Cannabis cultivation for research, medical and scientific purposes is prohibited unless authorised by the Spanish Agency of Medicines and Medical Devices (AEMPS).
To date, the AEMPS has granted eight authorisations to cultivate “Cannabis sativa” to seven entities. Five for crops for research purposes, one of which is for content lower than 0.2% THC, one licence for cultivation for educational purposes only and two for cultivation for medicinal purposes.
As medicinal cannabis is not regulated in Spain, the cultivation of cannabis or the production of derivatives for commercialisation is only allowed in the case of export to a company duly authorised in its country of origin.
The authorisations that can be obtained from AEMPS in order to enter the cannabis business are:
- authorisation for the cultivation of cannabis plants for research purposes for the production of varieties or seeds of cannabis with therapeutic use or for the investigation of the physical and/or pharmacological properties, among others, of cannabis and its products and;
- authorisation for the cultivation of cannabis plants for medical and scientific purposes.
Patients can have access to a cannabis-based drug only on medical prescription if they suffer from sclerosis, cancer or other chronic pain diseases.

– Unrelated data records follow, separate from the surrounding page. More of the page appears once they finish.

Lemma send_packet m :
  reachable (own_route own mask) dst = true → known last dst = Some m →
  bytes buf → Z.of_nat (length buf) <= 1480 →
  let frame := ether_frame mac m ETHER_PROTO_IPV4 (ip_bytes own dst proto (ip_global_id w) buf) in
  ip_send dst proto buf (length buf) w = Done (Z.of_nat (length frame), sent [frame] (next_id w)).
Proof.
  intros Hr Hk Hb Hn frame. rewrite (send_resolved m) by (done || lia). cbv zeta.
  rewrite bool_decide_true by (unfold ETHER_DATA_LEN; lia).
  destruct (ip_packet_bytes own dst proto (ip_global_id w) buf Hb ltac:(lia)) as [_ Hp%is_packet_length].
  apply ether_send_ok; [apply Hcf|lia].
Qed.

(** A packet that fits without its header, but not with it. *)
Lemma send_too_big m :
  reachable (own_route own mask) dst = true → known last dst = Some m →
  bytes buf → 1480 < Z.of_nat (length buf) <= 1500 →
  ip_send dst proto buf (length buf) w = Done (- EMSGSIZE, next_id w).
Proof.
  intros Hr Hk Hb Hn. rewrite (send_resolved m) by (done || lia). cbv zeta.
  rewrite bool_decide_true by (unfold ETHER_DATA_LEN; lia).
  destruct (ip_packet_bytes own dst proto (ip_global_id w) buf Hb ltac:(lia)) as [_ Hp%is_packet_length].
  unfold ether_send. rewrite frame_too_big_iff by lia. by rewrite bool_decide_true by lia.
Qed.
Lemma total_length_nonneg frames : 0 <= total_length frames.
Proof. induction frames as [|f frames IH]; simpl; lia. Qed.

(** A packet that is cut into fragments. *)
Lemma send_fragmented m :
  reachable (own_route own mask) dst = true → known last dst = Some m →
  0 <= proto < 256 → bytes buf → 1500 < Z.of_nat (length buf) <= 65515 →
  let h := sent_hdr own dst proto (u16 (ip_global_id w)) (length buf) in
  ∃ fs pkts, ip_send dst proto buf (length buf) w =
      Done (total_length (frames_of mac m pkts), sent (frames_of mac m pkts) (next_id w)) ∧
    Forall2 (carries h buf) fs pkts ∧ Forall (fun p => Z.of_nat (length p) <= 1500) pkts ∧
    in_order h buf [] fs ∧ concat (chunk buf <$> fs) = buf.
Proof.
  intros Hr Hk Hp Hb Hn h. rewrite (send_resolved m) by (done || lia). cbv zeta.
  rewrite bool_decide_false by (unfold ETHER_DATA_LEN; lia).
  destruct (ip_packet_bytes own dst proto (ip_global_id w) buf Hb ltac:(lia)) as [Hpkt _].
  rewrite ip_packet_u16 in Hpkt. pose proof (cf_own _ _ _ _ _ _ Hcf).
  assert (0 <= u16 (ip_global_id w) < 65536) by (unfold u16; apply Z.mod_pos_bound; lia).
  destruct (send_fragments_done (next_id w) mac m own dst proto (u16 (ip_global_id w)) buf _ ltac:(lia)
    Hdst Hp ltac:(done) Hb ltac:(lia) (cf_if _ _ _ _ _ _ Hcf) Hpkt) as (fs & pkts & Hrun & Hall).
  exists fs, pkts. split; [|done]. rewrite (M_bind_done _ _ _ _ _ Hrun).
  by rewrite bool_decide_false by (pose proof (total_length_nonneg (frames_of mac m pkts)); lia).
Qed.
End branches.

(** ** Deferred transmissions *)

(** The frame for a waiting packet of which only destination and protocol are
    left: a header without data if the host is known, else a request for it. *)
Definition flush_frame (id : Z) (p : packet) : list Z :=
  match known last p.1.1 with
  | Some m => ether_frame mac m ETHER_PROTO_IPV4 (ip_bytes own p.1.1 p.1.2 id [])
  | None => arp_frame mac own p.1.1
  end.

Fixpoint flush_frames (id : Z) (ps : list packet) : list (list Z) :=
  match ps with
  | [] => []
  | p :: ps => flush_frame id p ::
      flush_frames (if bool_decide (known last p.1.1 = None) then id else u32 (id + 1)) ps
  end.

Definition waiting_ok (p : packet) : Prop :=
  0 <= p.1.1 < 2 ^ 32 ∧ reachable (own_route own mask) p.1.1 = true.

Definition no_sizes (d : defer_state) : Prop := Forall (fun s => buf_size s = 0) (ip_defer_queue d).

(** What the output path leaves alone. *)
Definition same_tables (w w' : world) : Prop :=
  ether_if w' = ether_if w ∧ w_rib w' = w_rib w ∧ w_arp w' = w_arp w ∧ w_udp w' = w_udp w ∧
  w_tcp w' = w_tcp w ∧ w_frag w' = w_frag w.

(** One packet of the ring while the handler runs. *)
Lemma send_waiting w p mem :
  configured mac own mask elapsed last w → defer_inhibit (w_defer w) = true → waiting_ok p →
  ∃ r w', ip_send p.1.1 p.1.2 mem 0 w = Done (r, w') ∧ r ≠ -1 ∧ same_tables w w' ∧
    w_defer w' = w_defer w ∧ tx w' = tx w ++ [flush_frame (ip_global_id w) p] ∧
    ip_global_id w' =
      (if bool_decide (known last p.1.1 = None) then ip_global_id w else u32 (ip_global_id w + 1)).
Proof.
  intros Hcf Hi [Hd Hr]. rewrite (ip_send_prefix _ _ mem 0 w) by lia. rewrite take_0.
  change (Z.of_nat 0) with (Z.of_nat (length (@nil Z))). unfold flush_frame. destruct (known last p.1.1) as [m|] eqn:Hk.
  - rewrite (send_packet w Hcf _ p.1.2 [] Hd m Hr Hk) by (done || constructor).
    eexists _, _. split; [done|]. split; [lia|]. by repeat split.
  - rewrite (send_deferred w Hcf _ p.1.2 [] Hd (- EALREADY) (w_defer w) Hr Hk)
      by (unfold ip_defer_push; by rewrite Hi).
    eexists _, _. split; [done|]. split; [done|]. by repeat split.
Qed.

(** Dropping the head, whatever became of its slot. *)
Lemma drop_used d p ps s :
  defer_holds d (p :: ps) → length (IpDefer.buf s) = 6%nat →
  defer_holds (ip_defer_drop (set_slot d (q_rd d) s)) ps.
Proof.
  intros Hh Hs. pose proof Hh as (Hok & Hl & Hb & Hf).
  assert (Hne : q_rd d ≠ q_wr d).
  { intros He. rewrite (proj2 (occupied_nil_iff _ Hok)) in Hf by done. by inversion Hf. }
  rewrite (occupied_advance (ring d) _ Hok eq_refl) in Hf by done.
  assert (Hnd := occupied_nodup _ Hok).
  rewrite (occupied_advance (ring d) _ Hok eq_refl) in Hnd by done. apply NoDup_cons in Hnd as [Hnd _].
  inversion Hf as [|? ? ? ? _ Hf' Heq]. subst. unfold ip_defer_drop. simpl.
  rewrite bool_decide_false by done.
  pose proof (read_ok (ring d) _ Hok eq_refl) as Hok'. split; [done|]. simpl. split; [by rewrite length_insert|].
  split; [by apply Forall_insert|]. apply (Forall2_impl_in _ _ _ _ Hf'). intros k q Hk (s' & Hs' & Hq).
  exists s'. split; [|done]. rewrite list_lookup_insert_ne; [done|].
  pose proof (occupied_range _ _ Hok' Hk). intros E. apply Hnd.
  assert (Hkq : k = q_rd d) by (unfold queue_ok in Hok; simpl in *; lia). by rewrite Hkq in Hk.
Qed.
Lemma M_bind_modify {B} (g : world → world) (k : unit → M B) w : (modify g ≫= k) w = k tt (g w).
Proof. done. Qed.

Lemma defer_flush fuel w ps :
  configured mac own mask elapsed last w → defer_holds (w_defer w) ps → no_sizes (w_defer w) →
  defer_inhibit (w_defer w) = true → Forall waiting_ok ps → (length ps < fuel)%nat →
  ∃ w', defer_loop fuel w = Done (tt, w') ∧ same_tables w w' ∧ defer_holds (w_defer w') [] ∧
    no_sizes (w_defer w') ∧ defer_inhibit (w_defer w') = true ∧
    tx w' = tx w ++ flush_frames (ip_global_id w) ps.
Proof.
  revert w ps. induction fuel as [|fuel IH]; intros w ps Hcf Hd Hz Hi Hps Hfuel; [lia|].
  cbn [defer_loop]. rewrite (M_bind_done _ _ w (w_defer w) w) by done.
  pose proof (peek_spec _ _ Hd) as Hpk. destruct ps as [|p ps].
  { rewrite Hpk. exists w. split; [done|]. cbn [flush_frames]. rewrite app_nil_r.
    split; [by repeat split|]. done. }
  destruct Hpk as (s & -> & Hs & Hdst & Hproto & _ & Htries). rewrite (lift_bind _ _ w s) by by rewrite Hs.
  apply Forall_cons in Hps as [Hp Hps]. pose proof Hz as Hz'. unfold no_sizes in Hz'.
  rewrite Forall_lookup in Hz'. pose proof (Hz' _ _ Hs) as Hsz.
  pose proof Hd as (_ & _ & Hb & _). rewrite Forall_lookup in Hb. pose proof (Hb _ _ Hs) as Hsb.
  rewrite M_bind_modify, Htries, bool_decide_false by lia.
  set (d1 := set_slot (w_defer w) (q_rd (w_defer w)) (add_try s)). set (w1 := set_defer d1 w).
  rewrite Hsz, Hdst, Hproto.
  destruct (send_waiting w1 p (IpDefer.buf s)) as (r & w2 & Hsend & Hr & Hsame & Hd2 & Htx & Hid);
    [by eapply configured_ext|done|done|].
  rewrite (M_bind_done _ _ w1 r w2 Hsend), (M_bind_done _ _ w2 (errno w2) w2) by done.
  rewrite (bool_decide_false (r = -1)) by done. cbn [andb]. rewrite M_bind_modify, Hd2.
  pose proof (drop_used _ p ps (add_try s) Hd Hsb) as Hd3.
  set (d3 := ip_defer_drop d1) in *. set (w3 := set_defer d3 w2).
  unfold same_tables in Hsame. destruct Hsame as (E1 & E2 & E3 & E4 & E5 & E6).
  assert (Hi3 : defer_inhibit d3 = true) by (unfold d3, ip_defer_drop; by destruct (bool_decide (q_rd d1 = q_wr d1))).
  assert (Hz3 : no_sizes d3).
  { assert (Forall (fun s => buf_size s = 0) (ip_defer_queue d1)) by by apply Forall_insert.
    unfold d3, ip_defer_drop, no_sizes. by destruct (bool_decide (q_rd d1 = q_wr d1)). }
  destruct (IH w3 ps) as (w' & Hrun & (F1 & F2 & F3 & F4 & F5 & F6) & Hd' & Hz'' & Hi' & Htx');
    [eapply configured_ext; [exact Hcf|exact E1|exact E2|exact E3]|done|done|done|done|simpl in Hfuel; lia|].
  exists w'. split; [done|]. split.
  { split_and!; [rewrite F1; exact E1|rewrite F2; exact E2|rewrite F3; exact E3|rewrite F4; exact E4|
      rewrite F5; exact E5|rewrite F6; exact E6]. } split; [done|]. split; [done|]. split; [done|].
  rewrite Htx'. cbn [flush_frames]. change (tx w3) with (tx w2). change (ip_global_id w3) with (ip_global_id w2).
  rewrite Htx, Hid, <-app_assoc. done.
Qed.

(** The handler: all that waits is sent or asked for, and the ring is empty. *)
Lemma handler_flushes w ps delta :
  configured mac own mask elapsed last w → defer_holds (w_defer w) ps → no_sizes (w_defer w) →
  Forall waiting_ok ps →
  ∃ w', ip_defer_handler delta w = Done (tt, w') ∧ same_tables w w' ∧ defer_holds (w_defer w') [] ∧
    no_sizes (w_defer w') ∧ defer_inhibit (w_defer w') = true ∧
    tx w' = tx w ++ flush_frames (ip_global_id w) ps.
Proof.
  intros Hcf Hd Hz Hps. unfold ip_defer_handler. rewrite M_bind_modify.
  assert (Hlen : (length ps < 21)%nat).
  { pose proof (defer_holds_length _ _ Hd). destruct Hd as (Hok & _).
    pose proof (queue_len_range _ Hok) as Hr. change (a_len (ring (w_defer w))) with 20 in Hr. lia. }
  destruct (defer_flush 21 (set_defer (set_inhibit true (w_defer w)) w) ps) as (w' & Hw' & H1 & H2);
    [eapply configured_ext; [exact Hcf|done..]|exact Hd|exact Hz|done|done|done|].
  by exists w'.
Qed.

Notwithstanding the foregoing, a patient who decides to use it for these purposes should do so through a Social Club of Cannabis (CSC) in order to prevent their conduct from being considered illicit due to the fact that the CSC is apparently covered under the doctrine of “shared use”.
Article 368 of the Spanish Criminal Code criminalises the cultivation of cannabis when it promotes, favours or facilitates the illegal consumption of drugs and establishes a prison sentence of three to six years.

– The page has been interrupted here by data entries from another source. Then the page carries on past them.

(* ===== verification/IpInput.v ===== *)
(** * [ip_input] and [ether_input] on a configured stack

    What becomes of a packet that arrives: dropped, answered by an ICMP message,
    reassembled or handed to its protocol; then the answers of the stack to an
    echo request, to a datagram and to a packet nobody takes. *)

From S2P Require Import Prelude Bytes EtherFcs Checksum IpHeader RBTree RBIndex RBMap.
From S2P Require Import Rib QueueR Socket Udp Tcp Icmp IpDefer Ether Arp Fragment.
From S2P Require Import World Output IpFragments Config IpSend Input.

#[local] Open Scope Z_scope.

(** A header as it arrives, in network order, with some checksum. *)
Definition wire_hdr (h : ip_hdr) (c : Z) : list Z := ip_hdr_store (set_csum c (hdr_hton h)).

Lemma ntoh_inplace_wire h c rest :
  ip_hdr_ok h → 0 <= c < 65536 →
  ip_ntoh_inplace (wire_hdr h c ++ rest) = Done (ip_hdr_store (set_csum c h) ++ rest).
Proof.
  intros Hok Hc. unfold ip_ntoh_inplace, wire_hdr. rewrite ip_ntoh_stored, bind_done by done.
  exact (mem_write_mid 0 [] (wire_hdr h c) rest (ip_hdr_store (set_csum c h)) eq_refl eq_refl).
Qed.

(** What is learned from a packet. *)
Definition learn (last : option (Z * list Z)) (ip : Z) (haddr : list Z) : option (Z * list Z) :=
  if bool_decide (ip = 0) then last else Some (ip, haddr).

(** The tests of [ip_input] that a packet must pass. *)
Definition acceptable (h : ip_hdr) (bsize : Z) : bool :=
  bool_decide (Z.land (ip_vhl h) 0x40 = 0x40) && bool_decide (20 <= ip_hdr_hlen h) &&
  bool_decide (ip_len h = bsize).

Section kernel.
Context `{ReliableKernel}.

Nevertheless, the case law provides that cultivation and possession of narcotic substances that are not intended for trafficking but for one’s own consumption and certain hypotheses of shared consumption in which there is no purpose or risk of diffusion is unpunished. Consequently, if the cultivation is not intended for the purposes discussed but only for self-consumption or shared use within an organisation, is an act of impunity.
Furthermore, Spanish legislation on security protection establishes that the “consumption or possession” of “toxic drugs, narcotics or psychotropic substances, even if they are not intended for trafficking, in places, roads, establishments public or public transport” is considered as a serious offence, and imposes sanctions ranging from EUR 600 to EUR 30,000.